_Problem to work on:_
Extract, from the records beneath this instruction, each line that contains the word "match".

_Records excerpted from a collection:_

(** * A shallow embedding of [HealthcareSystem] (backendcould.py)

    The store keeps one document [self.data]: five collections of records and
    the [next_ids] counters.  Python dictionaries are modelled as
    insertion-ordered association lists, records as dictionaries from field
    names to scalar values, and every method as a computation over the state
    of one [HealthcareSystem] instance.  Timestamps and the current date are
    read from the environment in the source; here they are arguments. *)

From Stdlib Require Import List String Ascii ZArith Bool Lia.
From Stdlib Require Import Decimal DecimalString Sorted.
From Stdlib Require DecimalPos DecimalZ.
Import ListNotations.

Local Open Scope string_scope.
Local Open Scope list_scope.

(** ** Keys and dictionaries *)

(** The two kinds of keys the store ever uses: [int] identifiers and [str]
    names.  In Python [1] and ["1"] are different keys. *)
Inductive pykey : Type :=
| KInt (z : Z)
| KStr (s : string).

Class Hashable (K : Type) : Type := {
  key_eqb : K -> K -> bool;
  key_eqb_eq : forall a b, key_eqb a b = true <-> a = b
}.

Definition pykey_eqb (a b : pykey) : bool :=
  match a, b with
  | KInt x, KInt y => Z.eqb x y
  | KStr x, KStr y => String.eqb x y
  | _, _ => false
  end.

Lemma pykey_eqb_eq (a b : pykey) : pykey_eqb a b = true <-> a = b.
Proof.
  destruct a as [x|x], b as [y|y]; simpl.
  - rewrite Z.eqb_eq. split; congruence.
  - split; discriminate.
  - split; discriminate.
  - rewrite String.eqb_eq. split; congruence.
Qed.

#[export] Instance pykey_hashable : Hashable pykey :=
  {| key_eqb := pykey_eqb; key_eqb_eq := pykey_eqb_eq |}.

#[export] Instance string_hashable : Hashable string :=
  {| key_eqb := String.eqb; key_eqb_eq := String.eqb_eq |}.

(** A [dict]: bindings in insertion order, at most one per key once built
    through [dict_set]. *)
Definition dict (K V : Type) : Type := list (K * V).

Section Dict.
Context {K V : Type} `{Hashable K}.

(** [d.get(k)], and [d[k]] where [None] stands for [KeyError]. *)
Fixpoint dict_get (k : K) (d : dict K V) : option V :=
  match d with
  | [] => None
  | (k', v) :: rest => if key_eqb k k' then Some v else dict_get k rest
  end.

(** [k in d] *)
Definition dict_mem (k : K) (d : dict K V) : bool :=
  match dict_get k d with Some _ => true | None => false end.

(** [d[k] = v]: an existing key keeps its position, a new one goes last. *)
Fixpoint dict_set (k : K) (v : V) (d : dict K V) : dict K V :=
  match d with
  | [] => [(k, v)]
  | (k', v') :: rest =>
      if key_eqb k k' then (k', v) :: rest else (k', v') :: dict_set k v rest
  end.

(** [d.keys()] and [d.values()] *)
Definition dict_keys (d : dict K V) : list K := map fst d.
Definition dict_values (d : dict K V) : list V := map snd d.

(** [dict(pairs)]: later bindings of a key overwrite earlier ones. *)
Definition dict_of_pairs (l : list (K * V)) : dict K V :=
  fold_left (fun d kv => dict_set (fst kv) (snd kv) d) l [].
End Dict.

(** ** Values *)

(** The scalar values found in record fields.  A float is carried as the bit
    pattern of its binary64 representation; the store never computes on it. *)
Inductive pyval : Type :=
| VNone
| VBool (b : bool)
| VInt (z : Z)
| VFloat (bits : Z)
| VStr (s : string).

(** Truth value of a Python object, as tested by [if] and [not]. *)
Definition truthy (v : pyval) : bool :=
  match v with
  | VNone => false
  | VBool b => b
  | VInt z => negb (Z.eqb z 0)
  | VFloat bits => negb (Z.eqb (Z.land bits (Z.ones 63)) 0)
  | VStr s => negb (String.eqb s "")
  end.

_Answer to the exercise:_
  match a, b with
  match d with
  match dict_get k d with Some _ => true | None => false end.
  match d with
  match v with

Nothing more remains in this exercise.